◆ Exercise details
In the records below, find the line holding "Proof. intros Hn." and the line holding "- simpl. by rewrite Z.mod_1_r.". Set down both, with every line between them, exactly.

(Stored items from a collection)
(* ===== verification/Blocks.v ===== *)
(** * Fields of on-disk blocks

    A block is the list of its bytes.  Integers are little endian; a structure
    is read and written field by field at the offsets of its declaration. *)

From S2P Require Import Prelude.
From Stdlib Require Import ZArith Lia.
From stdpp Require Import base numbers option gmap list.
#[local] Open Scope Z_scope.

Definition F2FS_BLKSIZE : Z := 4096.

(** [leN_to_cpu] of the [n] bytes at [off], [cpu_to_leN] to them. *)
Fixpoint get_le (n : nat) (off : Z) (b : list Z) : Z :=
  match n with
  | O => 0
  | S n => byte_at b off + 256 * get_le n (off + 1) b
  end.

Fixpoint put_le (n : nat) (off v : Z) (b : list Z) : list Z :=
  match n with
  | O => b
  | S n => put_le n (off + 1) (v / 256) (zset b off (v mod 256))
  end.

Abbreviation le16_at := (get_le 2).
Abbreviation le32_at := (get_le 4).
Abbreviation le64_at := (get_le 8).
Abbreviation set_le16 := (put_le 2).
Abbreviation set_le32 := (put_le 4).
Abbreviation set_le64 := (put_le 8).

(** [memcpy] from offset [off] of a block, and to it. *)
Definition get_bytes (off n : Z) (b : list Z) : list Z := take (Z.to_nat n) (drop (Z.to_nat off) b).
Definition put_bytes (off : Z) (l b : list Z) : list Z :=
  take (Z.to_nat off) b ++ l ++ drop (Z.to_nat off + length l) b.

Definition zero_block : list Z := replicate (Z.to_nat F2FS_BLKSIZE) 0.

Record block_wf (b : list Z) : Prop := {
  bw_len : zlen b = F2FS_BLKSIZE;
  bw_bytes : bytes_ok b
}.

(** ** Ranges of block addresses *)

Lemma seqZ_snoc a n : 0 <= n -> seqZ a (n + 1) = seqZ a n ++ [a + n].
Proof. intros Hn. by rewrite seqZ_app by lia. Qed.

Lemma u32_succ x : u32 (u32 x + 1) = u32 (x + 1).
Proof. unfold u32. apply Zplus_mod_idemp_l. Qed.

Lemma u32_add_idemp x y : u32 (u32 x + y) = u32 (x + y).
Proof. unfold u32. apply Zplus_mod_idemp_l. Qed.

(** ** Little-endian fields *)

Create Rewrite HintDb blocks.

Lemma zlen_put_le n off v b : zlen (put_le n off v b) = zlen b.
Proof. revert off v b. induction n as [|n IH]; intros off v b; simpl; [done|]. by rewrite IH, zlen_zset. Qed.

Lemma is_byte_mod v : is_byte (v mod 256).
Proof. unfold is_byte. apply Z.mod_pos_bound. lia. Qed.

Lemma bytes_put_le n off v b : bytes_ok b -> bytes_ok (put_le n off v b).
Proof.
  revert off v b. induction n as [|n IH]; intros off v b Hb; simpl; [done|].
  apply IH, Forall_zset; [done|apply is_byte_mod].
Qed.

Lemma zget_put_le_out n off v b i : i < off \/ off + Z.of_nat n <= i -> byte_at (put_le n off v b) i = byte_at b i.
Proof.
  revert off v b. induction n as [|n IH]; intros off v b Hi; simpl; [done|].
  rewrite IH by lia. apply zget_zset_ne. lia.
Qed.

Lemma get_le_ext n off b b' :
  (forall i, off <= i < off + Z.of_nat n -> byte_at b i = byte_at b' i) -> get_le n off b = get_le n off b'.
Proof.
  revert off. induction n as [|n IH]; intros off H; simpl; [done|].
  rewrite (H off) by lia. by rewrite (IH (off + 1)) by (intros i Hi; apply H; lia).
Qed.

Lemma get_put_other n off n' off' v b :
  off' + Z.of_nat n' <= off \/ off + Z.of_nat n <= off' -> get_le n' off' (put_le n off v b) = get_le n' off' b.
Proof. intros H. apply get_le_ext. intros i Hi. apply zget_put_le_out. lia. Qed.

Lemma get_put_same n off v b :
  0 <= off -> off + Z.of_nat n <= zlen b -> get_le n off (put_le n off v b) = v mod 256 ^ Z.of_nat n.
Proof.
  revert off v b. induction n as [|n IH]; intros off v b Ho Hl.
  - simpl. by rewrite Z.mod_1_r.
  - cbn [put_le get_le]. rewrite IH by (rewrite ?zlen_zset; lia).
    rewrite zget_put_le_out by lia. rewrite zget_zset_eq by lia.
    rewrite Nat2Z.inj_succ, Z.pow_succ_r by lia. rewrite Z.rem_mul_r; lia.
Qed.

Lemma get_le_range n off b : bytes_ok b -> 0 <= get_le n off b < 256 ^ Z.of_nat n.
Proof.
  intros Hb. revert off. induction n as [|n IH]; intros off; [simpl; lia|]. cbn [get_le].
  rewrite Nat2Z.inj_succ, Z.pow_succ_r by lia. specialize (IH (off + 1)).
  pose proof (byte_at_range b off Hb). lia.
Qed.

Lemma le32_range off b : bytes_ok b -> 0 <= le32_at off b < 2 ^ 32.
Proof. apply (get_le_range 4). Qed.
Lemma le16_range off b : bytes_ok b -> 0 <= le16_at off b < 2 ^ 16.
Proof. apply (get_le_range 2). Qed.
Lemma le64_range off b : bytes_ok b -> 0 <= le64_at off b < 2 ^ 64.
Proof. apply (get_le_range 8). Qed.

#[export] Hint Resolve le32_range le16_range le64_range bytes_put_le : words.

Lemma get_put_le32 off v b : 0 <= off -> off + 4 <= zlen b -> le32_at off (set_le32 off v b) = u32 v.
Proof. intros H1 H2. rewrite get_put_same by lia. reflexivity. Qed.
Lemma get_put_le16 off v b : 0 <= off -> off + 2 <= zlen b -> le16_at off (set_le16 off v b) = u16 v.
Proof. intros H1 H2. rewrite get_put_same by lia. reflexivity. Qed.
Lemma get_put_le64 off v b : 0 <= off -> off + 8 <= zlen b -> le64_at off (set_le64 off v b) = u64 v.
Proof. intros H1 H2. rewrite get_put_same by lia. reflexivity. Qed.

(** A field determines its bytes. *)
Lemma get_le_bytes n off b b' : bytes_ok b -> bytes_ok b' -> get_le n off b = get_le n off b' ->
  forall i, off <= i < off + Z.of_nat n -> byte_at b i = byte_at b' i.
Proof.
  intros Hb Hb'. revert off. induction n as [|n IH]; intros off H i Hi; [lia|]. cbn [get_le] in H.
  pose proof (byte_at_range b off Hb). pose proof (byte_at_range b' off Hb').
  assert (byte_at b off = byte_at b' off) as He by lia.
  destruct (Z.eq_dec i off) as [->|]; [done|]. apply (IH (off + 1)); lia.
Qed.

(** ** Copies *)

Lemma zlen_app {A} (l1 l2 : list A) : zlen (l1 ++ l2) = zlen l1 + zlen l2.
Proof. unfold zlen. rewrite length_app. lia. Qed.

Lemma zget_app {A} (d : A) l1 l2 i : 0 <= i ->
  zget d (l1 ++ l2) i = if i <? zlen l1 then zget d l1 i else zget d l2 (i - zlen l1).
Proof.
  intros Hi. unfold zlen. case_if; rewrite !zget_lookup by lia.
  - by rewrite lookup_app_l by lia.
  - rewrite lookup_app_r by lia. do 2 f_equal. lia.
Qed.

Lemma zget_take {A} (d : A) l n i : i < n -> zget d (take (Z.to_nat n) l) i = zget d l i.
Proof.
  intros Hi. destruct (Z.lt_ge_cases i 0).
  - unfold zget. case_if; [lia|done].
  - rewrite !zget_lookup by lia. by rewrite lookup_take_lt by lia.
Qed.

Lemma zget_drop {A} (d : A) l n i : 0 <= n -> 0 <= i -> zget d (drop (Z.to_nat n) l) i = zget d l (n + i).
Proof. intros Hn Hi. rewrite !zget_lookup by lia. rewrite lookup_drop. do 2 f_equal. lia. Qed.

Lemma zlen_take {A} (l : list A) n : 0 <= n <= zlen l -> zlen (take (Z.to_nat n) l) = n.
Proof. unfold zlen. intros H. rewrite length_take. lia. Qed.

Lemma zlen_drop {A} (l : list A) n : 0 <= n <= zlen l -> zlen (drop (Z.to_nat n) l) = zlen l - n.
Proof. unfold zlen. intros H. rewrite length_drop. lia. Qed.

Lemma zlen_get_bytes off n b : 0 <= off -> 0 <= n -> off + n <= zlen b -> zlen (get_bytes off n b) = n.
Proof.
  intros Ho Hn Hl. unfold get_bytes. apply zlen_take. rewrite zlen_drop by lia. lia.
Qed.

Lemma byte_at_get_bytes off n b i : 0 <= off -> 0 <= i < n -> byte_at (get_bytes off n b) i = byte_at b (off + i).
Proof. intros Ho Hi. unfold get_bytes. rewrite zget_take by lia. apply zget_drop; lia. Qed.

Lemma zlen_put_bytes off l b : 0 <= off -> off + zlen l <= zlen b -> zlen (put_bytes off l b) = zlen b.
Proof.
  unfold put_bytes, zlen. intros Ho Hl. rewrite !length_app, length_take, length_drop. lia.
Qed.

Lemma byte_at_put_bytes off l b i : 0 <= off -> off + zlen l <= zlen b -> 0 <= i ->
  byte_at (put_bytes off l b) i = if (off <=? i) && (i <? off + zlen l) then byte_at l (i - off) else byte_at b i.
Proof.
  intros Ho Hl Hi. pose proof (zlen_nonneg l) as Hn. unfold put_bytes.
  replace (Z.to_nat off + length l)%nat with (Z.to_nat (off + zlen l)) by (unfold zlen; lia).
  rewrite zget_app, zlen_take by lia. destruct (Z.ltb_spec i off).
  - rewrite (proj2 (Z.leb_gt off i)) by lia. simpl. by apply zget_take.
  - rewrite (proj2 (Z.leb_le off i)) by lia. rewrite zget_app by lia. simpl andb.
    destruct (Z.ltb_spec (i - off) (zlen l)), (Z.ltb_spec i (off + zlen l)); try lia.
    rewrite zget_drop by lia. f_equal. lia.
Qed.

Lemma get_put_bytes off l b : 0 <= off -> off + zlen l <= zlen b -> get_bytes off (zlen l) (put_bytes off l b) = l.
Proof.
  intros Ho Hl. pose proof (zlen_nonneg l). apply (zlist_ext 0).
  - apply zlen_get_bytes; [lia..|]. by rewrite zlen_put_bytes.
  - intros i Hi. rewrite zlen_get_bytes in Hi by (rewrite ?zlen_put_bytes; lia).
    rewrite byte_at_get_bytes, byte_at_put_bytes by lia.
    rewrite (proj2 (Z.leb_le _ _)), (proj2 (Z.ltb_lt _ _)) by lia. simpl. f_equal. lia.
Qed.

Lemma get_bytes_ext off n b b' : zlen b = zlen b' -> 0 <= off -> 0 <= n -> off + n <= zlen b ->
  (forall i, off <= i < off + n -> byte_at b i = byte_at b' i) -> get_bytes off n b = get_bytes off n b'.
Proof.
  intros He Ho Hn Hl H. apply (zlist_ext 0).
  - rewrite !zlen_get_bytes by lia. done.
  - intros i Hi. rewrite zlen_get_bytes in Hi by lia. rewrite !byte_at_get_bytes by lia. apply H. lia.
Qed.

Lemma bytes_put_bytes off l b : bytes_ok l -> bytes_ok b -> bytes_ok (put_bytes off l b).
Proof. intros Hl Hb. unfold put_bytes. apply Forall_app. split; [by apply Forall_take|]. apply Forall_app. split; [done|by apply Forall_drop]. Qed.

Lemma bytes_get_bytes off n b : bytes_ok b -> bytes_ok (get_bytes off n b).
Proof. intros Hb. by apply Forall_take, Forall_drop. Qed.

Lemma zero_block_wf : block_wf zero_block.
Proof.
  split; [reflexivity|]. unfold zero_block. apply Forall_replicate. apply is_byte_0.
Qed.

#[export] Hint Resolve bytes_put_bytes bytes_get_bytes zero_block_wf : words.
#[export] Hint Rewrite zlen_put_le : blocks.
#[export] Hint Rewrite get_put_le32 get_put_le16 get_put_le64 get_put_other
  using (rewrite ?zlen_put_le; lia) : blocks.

◆ Reply to the task
Proof. intros Hn. by rewrite seqZ_app by lia. Qed.

Lemma u32_succ x : u32 (u32 x + 1) = u32 (x + 1).
Proof. unfold u32. apply Zplus_mod_idemp_l. Qed.

Lemma u32_add_idemp x y : u32 (u32 x + y) = u32 (x + y).
Proof. unfold u32. apply Zplus_mod_idemp_l. Qed.

(** ** Little-endian fields *)

Create Rewrite HintDb blocks.

Lemma zlen_put_le n off v b : zlen (put_le n off v b) = zlen b.
Proof. revert off v b. induction n as [|n IH]; intros off v b; simpl; [done|]. by rewrite IH, zlen_zset. Qed.

Lemma is_byte_mod v : is_byte (v mod 256).
Proof. unfold is_byte. apply Z.mod_pos_bound. lia. Qed.

Lemma bytes_put_le n off v b : bytes_ok b -> bytes_ok (put_le n off v b).
Proof.
  revert off v b. induction n as [|n IH]; intros off v b Hb; simpl; [done|].
  apply IH, Forall_zset; [done|apply is_byte_mod].
Qed.

Lemma zget_put_le_out n off v b i : i < off \/ off + Z.of_nat n <= i -> byte_at (put_le n off v b) i = byte_at b i.
Proof.
  revert off v b. induction n as [|n IH]; intros off v b Hi; simpl; [done|].
  rewrite IH by lia. apply zget_zset_ne. lia.
Qed.

Lemma get_le_ext n off b b' :
  (forall i, off <= i < off + Z.of_nat n -> byte_at b i = byte_at b' i) -> get_le n off b = get_le n off b'.
Proof.
  revert off. induction n as [|n IH]; intros off H; simpl; [done|].
  rewrite (H off) by lia. by rewrite (IH (off + 1)) by (intros i Hi; apply H; lia).
Qed.

Lemma get_put_other n off n' off' v b :
  off' + Z.of_nat n' <= off \/ off + Z.of_nat n <= off' -> get_le n' off' (put_le n off v b) = get_le n' off' b.
Proof. intros H. apply get_le_ext. intros i Hi. apply zget_put_le_out. lia. Qed.

Lemma get_put_same n off v b :
  0 <= off -> off + Z.of_nat n <= zlen b -> get_le n off (put_le n off v b) = v mod 256 ^ Z.of_nat n.
Proof.
  revert off v b. induction n as [|n IH]; intros off v b Ho Hl.
  - simpl. by rewrite Z.mod_1_r.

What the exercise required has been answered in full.